REQUIRED ACTION => Your answer should be the exact lines of the data below from the one containing "Definition op_typed (op" through the one containing "OpWrite _ _ _ => RPC_OP_WRITE"; please include nothing else.

INFORMATION SHOWN =>
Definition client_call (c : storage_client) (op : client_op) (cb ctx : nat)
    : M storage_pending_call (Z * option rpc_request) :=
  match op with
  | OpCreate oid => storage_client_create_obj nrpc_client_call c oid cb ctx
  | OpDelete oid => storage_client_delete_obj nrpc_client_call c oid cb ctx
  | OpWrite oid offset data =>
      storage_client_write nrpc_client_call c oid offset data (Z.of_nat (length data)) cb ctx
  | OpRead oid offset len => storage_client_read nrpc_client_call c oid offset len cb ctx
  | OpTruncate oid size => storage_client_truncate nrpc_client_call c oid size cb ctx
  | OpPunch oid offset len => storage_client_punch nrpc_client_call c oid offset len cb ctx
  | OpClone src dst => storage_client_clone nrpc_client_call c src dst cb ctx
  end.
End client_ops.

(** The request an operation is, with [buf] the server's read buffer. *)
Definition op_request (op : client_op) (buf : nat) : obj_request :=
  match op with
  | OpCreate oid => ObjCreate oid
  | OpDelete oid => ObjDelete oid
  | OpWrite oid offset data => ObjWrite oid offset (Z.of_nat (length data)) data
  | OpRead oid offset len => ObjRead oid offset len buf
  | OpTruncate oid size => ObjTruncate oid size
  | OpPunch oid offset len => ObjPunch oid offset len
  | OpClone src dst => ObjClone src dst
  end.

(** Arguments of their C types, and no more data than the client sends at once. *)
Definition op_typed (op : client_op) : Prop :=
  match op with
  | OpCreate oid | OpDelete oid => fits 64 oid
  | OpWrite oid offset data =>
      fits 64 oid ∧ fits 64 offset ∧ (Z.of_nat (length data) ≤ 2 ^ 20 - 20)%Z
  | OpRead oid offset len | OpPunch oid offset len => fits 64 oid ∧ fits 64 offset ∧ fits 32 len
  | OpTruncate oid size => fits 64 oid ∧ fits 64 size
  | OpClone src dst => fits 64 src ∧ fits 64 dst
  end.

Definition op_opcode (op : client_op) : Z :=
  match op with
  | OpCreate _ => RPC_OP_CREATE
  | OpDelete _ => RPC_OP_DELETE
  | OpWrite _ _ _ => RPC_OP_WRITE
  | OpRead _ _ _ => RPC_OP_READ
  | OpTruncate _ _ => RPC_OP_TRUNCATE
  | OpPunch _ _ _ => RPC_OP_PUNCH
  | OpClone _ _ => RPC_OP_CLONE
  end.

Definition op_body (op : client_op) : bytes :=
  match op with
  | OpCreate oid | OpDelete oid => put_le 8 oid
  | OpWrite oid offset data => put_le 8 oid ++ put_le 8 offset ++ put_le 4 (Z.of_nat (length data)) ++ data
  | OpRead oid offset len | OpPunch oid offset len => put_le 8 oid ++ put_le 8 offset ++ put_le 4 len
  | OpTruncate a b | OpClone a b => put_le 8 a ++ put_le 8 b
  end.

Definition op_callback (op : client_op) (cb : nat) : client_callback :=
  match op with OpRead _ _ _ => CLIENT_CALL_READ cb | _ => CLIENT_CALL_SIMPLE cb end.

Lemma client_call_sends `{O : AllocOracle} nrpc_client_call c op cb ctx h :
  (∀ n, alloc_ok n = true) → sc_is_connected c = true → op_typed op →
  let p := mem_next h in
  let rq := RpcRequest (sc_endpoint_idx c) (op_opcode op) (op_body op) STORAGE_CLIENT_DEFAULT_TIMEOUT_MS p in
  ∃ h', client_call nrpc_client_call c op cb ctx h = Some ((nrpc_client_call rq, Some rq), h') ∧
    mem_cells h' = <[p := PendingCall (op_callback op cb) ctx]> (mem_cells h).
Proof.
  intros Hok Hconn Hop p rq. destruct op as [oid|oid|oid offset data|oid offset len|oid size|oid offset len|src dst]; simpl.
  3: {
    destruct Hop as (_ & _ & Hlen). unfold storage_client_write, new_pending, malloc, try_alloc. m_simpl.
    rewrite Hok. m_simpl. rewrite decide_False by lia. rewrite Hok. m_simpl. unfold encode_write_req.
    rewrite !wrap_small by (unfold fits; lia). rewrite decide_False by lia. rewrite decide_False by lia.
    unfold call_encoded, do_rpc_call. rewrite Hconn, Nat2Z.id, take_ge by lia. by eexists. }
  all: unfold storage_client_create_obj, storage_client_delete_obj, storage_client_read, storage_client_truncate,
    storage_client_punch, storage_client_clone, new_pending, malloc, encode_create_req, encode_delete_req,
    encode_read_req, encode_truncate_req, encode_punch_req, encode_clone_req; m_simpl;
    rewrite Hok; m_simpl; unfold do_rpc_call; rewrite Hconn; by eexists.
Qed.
==
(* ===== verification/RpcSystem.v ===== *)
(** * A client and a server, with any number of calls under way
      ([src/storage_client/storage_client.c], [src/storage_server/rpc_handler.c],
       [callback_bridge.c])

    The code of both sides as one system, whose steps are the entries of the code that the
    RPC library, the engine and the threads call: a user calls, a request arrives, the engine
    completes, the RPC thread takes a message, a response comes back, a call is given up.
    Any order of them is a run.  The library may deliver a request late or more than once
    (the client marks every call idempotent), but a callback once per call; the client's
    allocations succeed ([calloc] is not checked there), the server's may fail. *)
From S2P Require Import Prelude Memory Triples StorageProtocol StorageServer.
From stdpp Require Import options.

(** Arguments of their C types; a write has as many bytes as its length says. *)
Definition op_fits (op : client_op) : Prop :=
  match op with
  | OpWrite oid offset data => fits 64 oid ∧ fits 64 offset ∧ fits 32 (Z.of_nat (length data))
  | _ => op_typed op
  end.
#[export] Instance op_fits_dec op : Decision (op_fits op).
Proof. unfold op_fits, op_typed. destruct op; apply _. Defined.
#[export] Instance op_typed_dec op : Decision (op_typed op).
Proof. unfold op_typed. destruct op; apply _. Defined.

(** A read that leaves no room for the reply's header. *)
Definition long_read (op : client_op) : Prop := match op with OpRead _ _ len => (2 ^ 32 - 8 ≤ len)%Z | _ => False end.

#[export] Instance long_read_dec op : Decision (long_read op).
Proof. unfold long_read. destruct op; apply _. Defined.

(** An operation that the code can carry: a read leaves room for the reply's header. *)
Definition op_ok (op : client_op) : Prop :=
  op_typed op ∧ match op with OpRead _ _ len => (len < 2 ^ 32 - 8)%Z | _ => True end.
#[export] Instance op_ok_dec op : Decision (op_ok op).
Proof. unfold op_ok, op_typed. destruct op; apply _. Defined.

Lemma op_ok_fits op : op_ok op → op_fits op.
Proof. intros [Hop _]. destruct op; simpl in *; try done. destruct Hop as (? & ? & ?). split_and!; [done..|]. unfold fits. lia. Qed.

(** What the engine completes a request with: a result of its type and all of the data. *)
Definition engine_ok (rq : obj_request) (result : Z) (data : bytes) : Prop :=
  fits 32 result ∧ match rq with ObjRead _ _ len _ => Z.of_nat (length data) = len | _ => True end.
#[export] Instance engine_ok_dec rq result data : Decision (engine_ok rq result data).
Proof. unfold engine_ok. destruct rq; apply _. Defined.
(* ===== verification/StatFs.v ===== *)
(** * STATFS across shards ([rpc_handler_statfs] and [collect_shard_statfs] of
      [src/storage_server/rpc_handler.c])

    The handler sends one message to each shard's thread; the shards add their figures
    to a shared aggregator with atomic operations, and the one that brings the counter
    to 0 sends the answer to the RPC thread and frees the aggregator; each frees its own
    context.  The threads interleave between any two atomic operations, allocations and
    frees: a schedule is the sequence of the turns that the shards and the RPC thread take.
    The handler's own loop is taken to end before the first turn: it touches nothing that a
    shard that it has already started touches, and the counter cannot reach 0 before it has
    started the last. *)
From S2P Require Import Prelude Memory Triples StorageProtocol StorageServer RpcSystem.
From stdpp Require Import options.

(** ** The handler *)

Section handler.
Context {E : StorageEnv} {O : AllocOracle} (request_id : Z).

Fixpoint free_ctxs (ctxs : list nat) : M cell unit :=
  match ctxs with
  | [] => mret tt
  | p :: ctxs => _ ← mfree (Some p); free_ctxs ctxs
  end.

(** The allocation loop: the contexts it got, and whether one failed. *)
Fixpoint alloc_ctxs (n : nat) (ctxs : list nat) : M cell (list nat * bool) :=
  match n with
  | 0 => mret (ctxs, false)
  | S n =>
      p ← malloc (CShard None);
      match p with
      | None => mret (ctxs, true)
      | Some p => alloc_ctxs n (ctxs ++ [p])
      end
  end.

ANSWER SPACE =>
Definition op_typed (op : client_op) : Prop :=
  match op with
  | OpCreate oid | OpDelete oid => fits 64 oid
  | OpWrite oid offset data =>
      fits 64 oid ∧ fits 64 offset ∧ (Z.of_nat (length data) ≤ 2 ^ 20 - 20)%Z
  | OpRead oid offset len | OpPunch oid offset len => fits 64 oid ∧ fits 64 offset ∧ fits 32 len
  | OpTruncate oid size => fits 64 oid ∧ fits 64 size
  | OpClone src dst => fits 64 src ∧ fits 64 dst
  end.

Definition op_opcode (op : client_op) : Z :=
  match op with
  | OpCreate _ => RPC_OP_CREATE
  | OpDelete _ => RPC_OP_DELETE
  | OpWrite _ _ _ => RPC_OP_WRITE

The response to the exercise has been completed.